Figure 2.

Role of miR-9 in the development of drosophila sensory organs. (A) Different steps of the formation of sensory organs. Among the ectodermal tissue, groups of cells, called proneural clusters (green), acquire neural competence via the induction of proneural genes. The dLMO protein participates in the acquisition of this competence. Among competent cells, one will maintain high levels of proneural genes expression, notably of the sense gene, and become a SOP cell (SOP, yellow). Concomitantly the neural fate is inhibited in the neighboring cells (non-SOP, blue). The SOP cell later divides to give rise to a sensory organ. miR-9a is present in all ectodermal cells except the SOP cell, and inhibits dLMO and Sens protein expression. (B) Role of miR-9a in SOP cell specification. The SOP cell expresses high levels of the ligand Delta, which interacts with Notch receptors located at the surface of neighboring cells. This interaction leads to Notch cleavage, which releases Notch intracellular domain (N^intra) in non-SOP cells. N^intra interacts with the transcription factor Suppressor of Hairless Su(H), which induces E(spl) gene expression. E(spl) genes encode transcriptional repressors inhibiting the expression of proneural genes and in particular sens. In the SOP cell, in the absence of N^intra, Su(H) has an inhibitory effect on the transcription of E(spl) genes which allows for the expression of sens.
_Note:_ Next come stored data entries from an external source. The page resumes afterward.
Lemma base_update_normal ty mid text ut p : N <$> p = p -> trim_space ut = ut ->
  let u := text_update mid text ut (default zero_update (ep_Update (text_base ty p))) in cloneProtocolUpdate u = u.
Proof.
  intros Hp Hut. apply text_update_normal; [|done]. destruct (ep_Update (text_base ty p)) as [u|] eqn:E; [|done].
  eapply normal_update; [by apply text_base_normal|done].
Qed.

Lemma ensure_ensured ty mid text ut p : N <$> p = p -> text <> "" -> default_update ty = Some ut ->
  N <$> ensure_text ty mid text p = Some (ensured ty mid text ut p).
Proof.
  intros Hp Ht Hd. unfold ensure_text. rewrite (proj2 (String.eqb_neq text "") Ht), Hd. cbv zeta.
  rewrite (text_base_normal ty p Hp). cbn [fmap option_fmap option_map]. f_equal. unfold ensured. cbv zeta.
  rewrite ensured_protocol; [done|by apply text_base_normal|]. eapply (base_update_normal ty mid text ut p); [done|].
  by eapply default_update_some.
Qed.

Lemma ensured_normal ty mid text ut p : N <$> p = p -> text <> "" -> default_update ty = Some ut ->
  N (ensured ty mid text ut p) = ensured ty mid text ut p.
Proof.
  intros Hp Ht Hd. pose proof (ensure_ensured ty mid text ut p Hp Ht Hd) as H.
  destruct (ensure_text ty mid text p); [|done]. cbn [fmap option_fmap option_map] in H.
  apply (inj Some) in H. rewrite <- H. apply CloneEventProtocol_idem.
Qed.

Lemma ensure_again ty mid text ut p : N <$> p = p -> text <> "" -> default_update ty = Some ut ->
  N <$> ensure_text ty mid text (Some (ensured ty mid text ut p)) = Some (ensured ty mid text ut p).
Proof.
  intros Hp Ht Hd. pose proof (ensured_normal ty mid text ut p Hp Ht Hd) as HN.
  rewrite (ensure_ensured _ _ _ ut) by (done || (simpl; by rewrite HN)). f_equal.
  set (b := text_base ty p). set (u := default zero_update (ep_Update b)).
  change (MkProtocol (if (if ep_Method b =? "" then ProtocolMethodSessionUpdate else ep_Method b) =? "" then ProtocolMethodSessionUpdate
                      else if ep_Method b =? "" then ProtocolMethodSessionUpdate else ep_Method b)
            (Some (text_update mid text ut (text_update mid text ut u))) (ep_Permission b) (ep_AgentCommunication b)
          = MkProtocol (if ep_Method b =? "" then ProtocolMethodSessionUpdate else ep_Method b) (Some (text_update mid text ut u))
              (ep_Permission b) (ep_AgentCommunication b)).
  rewrite text_update_idem by (done || by eapply default_update_some). f_equal. destruct (ep_Method b =? "") eqn:E; [done|]. by rewrite E.
Qed.
(** ** Field updates *)

Definition set_heap (f : gmap nat pendingApproval -> gmap nat pendingApproval) (c : approvalCoordinator) :=
  MkCoordinator (q_sessionID c) (q_pending c) (q_settled c) (q_queue c) (q_active c) (q_group c) (q_groupDone c)
    (q_groupOwner c) (q_requests c) (f (q_heap c)) (q_next c) (q_admissions c) (q_watchers c) (q_fault c).
Definition set_active (active : list nat) (c : approvalCoordinator) :=
  MkCoordinator (q_sessionID c) (q_pending c) (q_settled c) (q_queue c) active (q_group c) (q_groupDone c)
    (q_groupOwner c) (q_requests c) (q_heap c) (q_next c) (q_admissions c) (q_watchers c) (q_fault c).
Definition set_group (group : string) (done owner : option nat) (c : approvalCoordinator) :=
  MkCoordinator (q_sessionID c) (q_pending c) (q_settled c) (q_queue c) (q_active c) group done owner
    (q_requests c) (q_heap c) (q_next c) (q_admissions c) (q_watchers c) (q_fault c).
Definition set_watchers (w : list (string * nat)) (c : approvalCoordinator) :=
  MkCoordinator (q_sessionID c) (q_pending c) (q_settled c) (q_queue c) (q_active c) (q_group c) (q_groupDone c)
    (q_groupOwner c) (q_requests c) (q_heap c) (q_next c) (q_admissions c) w (q_fault c).
Definition set_admissions (a : gmap nat admission) (c : approvalCoordinator) :=
  MkCoordinator (q_sessionID c) (q_pending c) (q_settled c) (q_queue c) (q_active c) (q_group c) (q_groupDone c)
    (q_groupOwner c) (q_requests c) (q_heap c) (q_next c) a (q_watchers c) (q_fault c).
Definition set_requests (n : Z) (c : approvalCoordinator) :=
  MkCoordinator (q_sessionID c) (q_pending c) (q_settled c) (q_queue c) (q_active c) (q_group c) (q_groupDone c)
    (q_groupOwner c) n (q_heap c) (q_next c) (q_admissions c) (q_watchers c) (q_fault c).
Definition raise_fault (b : bool) (c : approvalCoordinator) :=
  MkCoordinator (q_sessionID c) (q_pending c) (q_settled c) (q_queue c) (q_active c) (q_group c) (q_groupDone c)
    (q_groupOwner c) (q_requests c) (q_heap c) (q_next c) (q_admissions c) (q_watchers c) (q_fault c || b).

Definition p_done (b : bool) (p : pendingApproval) :=
  MkPending (pa_id p) (pa_options p) (pa_owner p) (pa_detached p) (pa_publishOnActivate p) (pa_parallelGroup p)
    (pa_parallelDone p) (pa_activationErr p) (pa_persisted p) (pa_settled p) (pa_decisions p) b (pa_activated p).
Definition p_activated (b : bool) (p : pendingApproval) :=
  MkPending (pa_id p) (pa_options p) (pa_owner p) (pa_detached p) (pa_publishOnActivate p) (pa_parallelGroup p)
    (pa_parallelDone p) (pa_activationErr p) (pa_persisted p) (pa_settled p) (pa_decisions p) (pa_done p) b.
Definition p_decisions (l : list ApprovalDecision) (p : pendingApproval) :=
  MkPending (pa_id p) (pa_options p) (pa_owner p) (pa_detached p) (pa_publishOnActivate p) (pa_parallelGroup p)
    (pa_parallelDone p) (pa_activationErr p) (pa_persisted p) (pa_settled p) l (pa_done p) (pa_activated p).
Definition p_settled (b : bool) (p : pendingApproval) :=
  MkPending (pa_id p) (pa_options p) (pa_owner p) (pa_detached p) (pa_publishOnActivate p) (pa_parallelGroup p)
    (pa_parallelDone p) (pa_activationErr p) (pa_persisted p) b (pa_decisions p) (pa_done p) (pa_activated p).
Definition p_persisted (b : bool) (p : pendingApproval) :=
  MkPending (pa_id p) (pa_options p) (pa_owner p) (pa_detached p) (pa_publishOnActivate p) (pa_parallelGroup p)
    (pa_parallelDone p) (pa_activationErr p) b (pa_settled p) (pa_decisions p) (pa_done p) (pa_activated p).
Definition p_activationErr (e : string) (p : pendingApproval) :=
  MkPending (pa_id p) (pa_options p) (pa_owner p) (pa_detached p) (pa_publishOnActivate p) (pa_parallelGroup p)
    (pa_parallelDone p) (Some e) (pa_persisted p) (pa_settled p) (pa_decisions p) (pa_done p) (pa_activated p).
Sens activates the expression of proneural genes of the ac/scute complex (ac/sc) which specify the SOP cell fate. miR-9a, expressed in non-SOP cells, prevents ectopic expression of sens, thereby conferring robustness to the developmental program. Other genes of the miR-9 family might also play a role here, as miR-4 and miR-79 have been shown to regulate the expression Notch target genes, such as E(spl) or Brd.